Class act from Jaguar
The first words out of my mouth when I handed my Jaguar XF demonstrator keys back were, “I’m going to miss that car”. And there’s a reason for that. The British saloon I had on test this month made my life far more relaxing than I had envisaged.
Now, let me make it clear: the seven days I had with the XF involved traversing flat rural routes across Lincolnshire, hammering along fast stretches of motorway in the West Midlands and negotiating narrow, twisty roads in the Cotswolds. I also took the car to Norfolk, which involved the odd wandering herd of cows, pigs and sheep.
My point is, that whether driving at 70mph or sat still waiting for a plethora of pigs to move, the XF looks after you. The soft leather seats, the hushed cabin, the excellent brakes and, even the sound system, make you feel as though a palace has been given four wheels.
When there is a chance to bury your right foot into the deep carpet, the creamy smooth powertrain of the rear wheel drive XF Portfolio 2.0 i4 180PS, on test here, pulls the scenery by the side of your head briskly. It is done in such an uncomplicated way that the speedo needle can nudge three figures all too easily.

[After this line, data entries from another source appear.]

(** The last pass of a script, on its own. *)
Lemma while_single (opts : Opts) (a : Attempt) (s : Loop) :
  exists x,
    did (snd (while opts [a] s)) = did s ++ Connect :: x /\
    connects x = 0%nat.
Proof.
  cbn [while].
  destruct (connectAndHandle_spec opts a s)
    as (r & s' & x & E & D & _ & C & _).
  rewrite E. destruct r as [i|e| |e].
  - destruct (runOnce opts).
    + exists x. cbn. repeat split; auto.
    + exists (x ++ retried). cbn [while fst snd note setDestructor did].
      split; [rewrite D, <- !app_assoc; reflexivity|].
      rewrite connects_app, C. reflexivity.
  - exists (x ++ caught e). cbn [while fst snd note did].
    split; [rewrite D, <- !app_assoc; reflexivity|].
    rewrite connects_app, C. reflexivity.
  - exists x. cbn. repeat split; auto.
  - exists x. cbn. repeat split; auto.
Qed.

(** The function returns only with run-once set and after a pass that
    completed, all earlier passes having been caught and retried: it has
    connected once more than it has logged an error. *)
Lemma returned_after_completed_pass (opts : Opts) (script : list Attempt) :
  let r := runMessageLoop true opts script in
  fst r = Returned ->
  runOnce opts = true /\
  (exists i, flagged (did (snd r)) = [i]) /\
  connects (did (snd r)) = S (warnings (did (snd r))).
Proof.
  cbv zeta. intros R.
  destruct (runMessageLoop_exit true opts script (or_introl R))
    as (_ & Eq & _ & H).
  destruct (H R) as (_ & Ho & i & Di & Ci).
  split; [exact Ho|]. split; [|exact Ci].
  exists i. now rewrite <- Eq.
Qed.

(** When the connection fails N times and then succeeds,
    [RenphoScale.connect] has been called N+1 times after these N+1
    passes, with at least N warnings and N delays, with run-once set or
    not. *)
Lemma connects_after_failures (opts : Opts) (bads : list Attempt)
    (a : Attempt) :
  Forall (fun b => connectOk b = false) bads ->
  let r := runMessageLoop true opts (bads ++ [a]) in
  connects (did (snd r)) = S (List.length bads) /\
  (List.length bads <= warnings (did (snd r)))%nat /\
  (List.length bads <= delays (did (snd r)))%nat.
Proof.
  intros Hb. cbv zeta.
  unfold runMessageLoop.
  destruct (connects_rejected opts bads [a]
              {| sessions := []; destroyScaleSession := None; did := [] |}
              Hb) as (s' & E & _ & C & W & Dl).
  rewrite E.
  destruct (while_single opts a s') as (x & D & Cx).
  destruct (while opts [a] s') as [status s2]. cbn [snd] in D.
  cbn in C, W, Dl.
  destruct (finally_counts s2) as (F1 & F2 & F3).
  destruct status; cbn [snd];
    rewrite ?F1, ?F2, ?F3, D, ?connects_app, ?warnings_app, ?delays_app;
    change (connects (Connect :: x)) with (S (connects x));
    repeat split; lia.
Qed.

(* ================================================================== *)
(** * Further properties of the decoder *)
(* ================================================================== *)

Lemma index_ext (buf buf' : Buffer) (n : nat) :
  nth_error buf n = nth_error buf' n ->
  index buf (Z.of_nat n) = index buf' (Z.of_nat n).
Proof.
  intros H. unfold index.
  destruct (Z.ltb_spec (Z.of_nat n) 0); [reflexivity|].
  now rewrite Nat2Z.id, H.
Qed.

(** Packets other than weight packets have neither [scaleType] nor
    [weight]. *)
Lemma parse_other (buf : Buffer) :
  switchPacketId (parseIncomingPacket buf) <> WeightDataPacket ->
  get "scaleType" (parseIncomingPacket buf) = VUndefined /\
  get "weight" (parseIncomingPacket buf) = VUndefined.
Proof.
  intros K. rewrite parse_kind in K.
  assert (K0 : switchPacketId
                 [("packetId", index buf 0); ("len", index buf 1);
                  ("checksum", index buf (Z.of_nat (List.length buf) - 1));
                  ("data", VBuffer buf)] <> WeightDataPacket).
  { now rewrite (switchPacketId_first buf) by reflexivity. }
  unfold parseIncomingPacket.
  destruct (switchPacketId _); try (split; reflexivity).
  now contradiction K0.
Qed.

Lemma parse_scaleType (buf : Buffer) :
  switchPacketId (parseIncomingPacket buf) = WeightDataPacket ->
  get "scaleType" (parseIncomingPacket buf) = index buf 2.
Proof.
  intros K.
  assert (K0 : switchPacketId
                 [("packetId", index buf 0); ("len", index buf 1);
                  ("checksum", index buf (Z.of_nat (List.length buf) - 1));
                  ("data", VBuffer buf)] = WeightDataPacket).
  { rewrite (switchPacketId_first buf) by reflexivity.
    rewrite parse_kind in K. exact K. }
  unfold parseIncomingPacket. rewrite K0. reflexivity.
Qed.

Lemma nth_error_last {A} (l : list A) (d : A) :
  l <> [] -> nth_error l (List.length l - 1) = Some (last l d).
Proof.
  induction l as [|x [|y rest] IH]; intros H; [contradiction|reflexivity|].
  replace (List.length (x :: y :: rest) - 1)%nat
    with (S (List.length (y :: rest) - 1))%nat by (cbn [List.length]; lia).
  cbn [nth_error]. rewrite IH by discriminate. reflexivity.
Qed.

(** X1.  The decoder keeps the frame: the packet holds the whole buffer as
    [data], so that two buffers with the same packet are the same buffer;
    [checksum] is the last octet of the buffer, which for a one-octet buffer
    is its [packetId]; and of the empty buffer it makes an unknown packet
    whose [packetId], [len] and [checksum] are all [undefined]. *)
Theorem parseIncomingPacket_keeps_frame :
  (forall buf buf' : Buffer,
      parseIncomingPacket buf = parseIncomingPacket buf' -> buf = buf') /\
  (forall buf : Buffer,
      buf <> [] ->
      get "checksum" (parseIncomingPacket buf)
      = VNumber (Int (octet (last buf x00)))) /\
  (forall b : byte,
      get "checksum" (parseIncomingPacket [b])
      = get "packetId" (parseIncomingPacket [b]) /\
      get "len" (parseIncomingPacket [b]) = VUndefined) /\
  parseIncomingPacket []
  = [("packetId", VUndefined); ("len", VUndefined);
     ("checksum", VUndefined); ("data", VBuffer [])].
Proof.
  split; [|split; [|split]].
  - intros buf buf' E.
    destruct (parse_fields buf) as (_ & _ & _ & D).
    destruct (parse_fields buf') as (_ & _ & _ & D').
    rewrite E in D. congruence.
  - intros buf H.
    destruct (parse_fields buf) as (_ & _ & -> & _).
    replace (Z.of_nat (List.length buf) - 1)
      with (Z.of_nat (List.length buf - 1)).
    + apply index_nth. now apply nth_error_last.
    + destruct buf; [contradiction|]. cbn [List.length]. lia.
  - intros b.
    destruct (parse_fields [b]) as (-> & -> & -> & _).
    split; reflexivity.
  - reflexivity.
Qed.

Lemma parseIncomingPacket_keeps_frame_witness :
  get "checksum" (parseIncomingPacket [x10; x07; x15; x04; x4c; x01; x7e])
  = VNumber (Int (octet (last [x10; x07; x15; x04; x4c; x01; x7e] x00))).
Proof.
  apply (proj1 (proj2 parseIncomingPacket_keeps_frame)
           [x10; x07; x15; x04; x4c; x01; x7e]).
  discriminate.
Defined.

(** X2.  The decoder reads octet 0 for the kind of the packet, octet 2 for
    [scaleType] and octets 3 and 4 for [weight], and nothing else: the
    length octet and the checksum are stored and never checked, so that
    frames that differ in them, or in their lengths, decode to the same
    kind, scale type and weight. *)
Theorem decoding_ignores_len_and_checksum (buf buf' : Buffer) :
  nth_error buf 0 = nth_error buf' 0 ->
  let p := parseIncomingPacket buf in
  let p' := parseIncomingPacket buf' in
  switchPacketId p = switchPacketId p' /\
  (nth_error buf 2 = nth_error buf' 2 ->
   get "scaleType" p = get "scaleType" p') /\
  (nth_error buf 3 = nth_error buf' 3 ->
   nth_error buf 4 = nth_error buf' 4 ->
   get "weight" p = get "weight" p').
Proof.
  intros H0. cbv zeta.
  assert (K : switchPacketId (parseIncomingPacket buf)
              = switchPacketId (parseIncomingPacket buf')).
  { rewrite !parse_kind.
    destruct buf as [|b r], buf' as [|b' r']; try discriminate;
      [reflexivity|].
    cbn in H0. injection H0 as ->. reflexivity. }
  split; [exact K|].
  destruct (switchPacketId (parseIncomingPacket buf)) eqn:Kb.
  1, 2, 4:
    destruct (parse_other buf) as (S1 & W1); [rewrite Kb; discriminate|];
    destruct (parse_other buf') as (S2 & W2); [rewrite <- K; discriminate|];
    rewrite S1, S2, W1, W2; split; reflexivity.
  symmetry in K. split.
  - intros H2. rewrite (parse_scaleType buf Kb), (parse_scaleType buf' K).
    exact (index_ext buf buf' 2 H2).
  - intros H3 H4. rewrite (parse_weight buf Kb), (parse_weight buf' K).
    pose proof (index_ext buf buf' 3 H3) as E3.
    pose proof (index_ext buf buf' 4 H4) as E4.
    change (Z.of_nat 3) with 3 in E3. change (Z.of_nat 4) with 4 in E4.
    now rewrite E3, E4.
Qed.

(** Two frames for 11 kg: the second has another length octet, another
    checksum and a trailing octet. *)
Lemma decoding_ignores_len_and_checksum_witness :
  let p := parseIncomingPacket [x10; x07; x15; x04; x4c; x00; x7e] in
  let p' := parseIncomingPacket [x10; xff; x15; x04; x4c; x00; x00; x33] in
  switchPacketId p = switchPacketId p' /\
  (nth_error [x10; x07; x15; x04; x4c; x00; x7e] 2
   = nth_error [x10; xff; x15; x04; x4c; x00; x00; x33] 2 ->
   get "scaleType" p = get "scaleType" p') /\
  (nth_error [x10; x07; x15; x04; x4c; x00; x7e] 3
   = nth_error [x10; xff; x15; x04; x4c; x00; x00; x33] 3 ->
   nth_error [x10; x07; x15; x04; x4c; x00; x7e] 4
   = nth_error [x10; xff; x15; x04; x4c; x00; x00; x33] 4 ->
   get "weight" p = get "weight" p').
Proof.
  apply (decoding_ignores_len_and_checksum
           [x10; x07; x15; x04; x4c; x00; x7e]
           [x10; xff; x15; x04; x4c; x00; x00; x33]).
  reflexivity.
Defined.

Lemma forall_bool_spec (f : bool -> bool) :
  forall_bool f = true -> forall b, f b = true.
Proof.
  unfold forall_bool. intros H b.
  apply andb_prop in H. destruct H. now destruct b.
Qed.

Lemma forall_byte_spec (f : byte -> bool) :
  forall_byte f = true -> forall b, f b = true.
Proof.
  intros H b. rewrite <- (Byte.of_bits_to_bits b).
  destruct (Byte.to_bits b)
    as (b0 & b1 & b2 & b3 & b4 & b5 & b6 & b7).
  unfold forall_byte in H.
  pose proof (forall_bool_spec _ H b0) as H0. cbv beta in H0.
  pose proof (forall_bool_spec _ H0 b1) as H1. cbv beta in H1.
  pose proof (forall_bool_spec _ H1 b2) as H2. cbv beta in H2.
  pose proof (forall_bool_spec _ H2 b3) as H3. cbv beta in H3.
  pose proof (forall_bool_spec _ H3 b4) as H4. cbv beta in H4.
  pose proof (forall_bool_spec _ H4 b5) as H5. cbv beta in H5.
  pose proof (forall_bool_spec _ H5 b6) as H6. cbv beta in H6.
  exact (forall_bool_spec _ H6 b7).
Qed.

Pure performance aside, handling is very good. Indeed, the 2016 XF offers the fun already available from the Jaguar XJ, mainly due to its precise steering, lack of body roll and excellent traction.
The car will hold on to the surface like superglue, only stepping out when pushed to levels you should never attempt on a public highway. Jaguar’s done a good job by really showing us that the latest XF isn’t just a mile muncher – it’s a machine offering dynamism. In other words, it truly is a driver’s car. Oh, and when it comes to miles to the gallon, you’ll be pleased too. 65.7mpg is achievable on average.
The specification levels of the new XF are lavish. The cabin is a seamless blend of contemporary luxury materials and finishes, traditional Jaguar craftsmanship and state-of-the art technology.
What’s more, stereo camera technology enables autonomous emergency braking, lane departure warning and lane-keep assist systems. Adaptive Cruise Control with Queue Assist takes the stress out of motorway driving in stop-go traffic by tracking the vehicle in front, at a safe distance.
With its glut of talents and refreshed, more modern exterior, the latest XF is soon etched in your mind. From a distance, there are slight hints of Audi at the rear, but the car doesn’t look as much like the other premium executive saloons you see double-parked outside Michelin-starred restaurants in Chelsea or in City of London corporate car parks.
The XF’s boot is slightly bigger than you get in its BMW, Audi and Mercedes-Benz opponents; although, as a saloon, the loading aperture is smaller, compared with a hatchback.
There’s enough space in the rear for three-up, and those in the front have lots of room to unwind, along with a respectable assembly of storage compartments.
In summary, this new XF is loaded with a host of awesome tech, making the driving experience as luxurious and as exciting as possible. The Jaguar’s cabin is sophisticated and sturdily built, and the car is quick and a class act.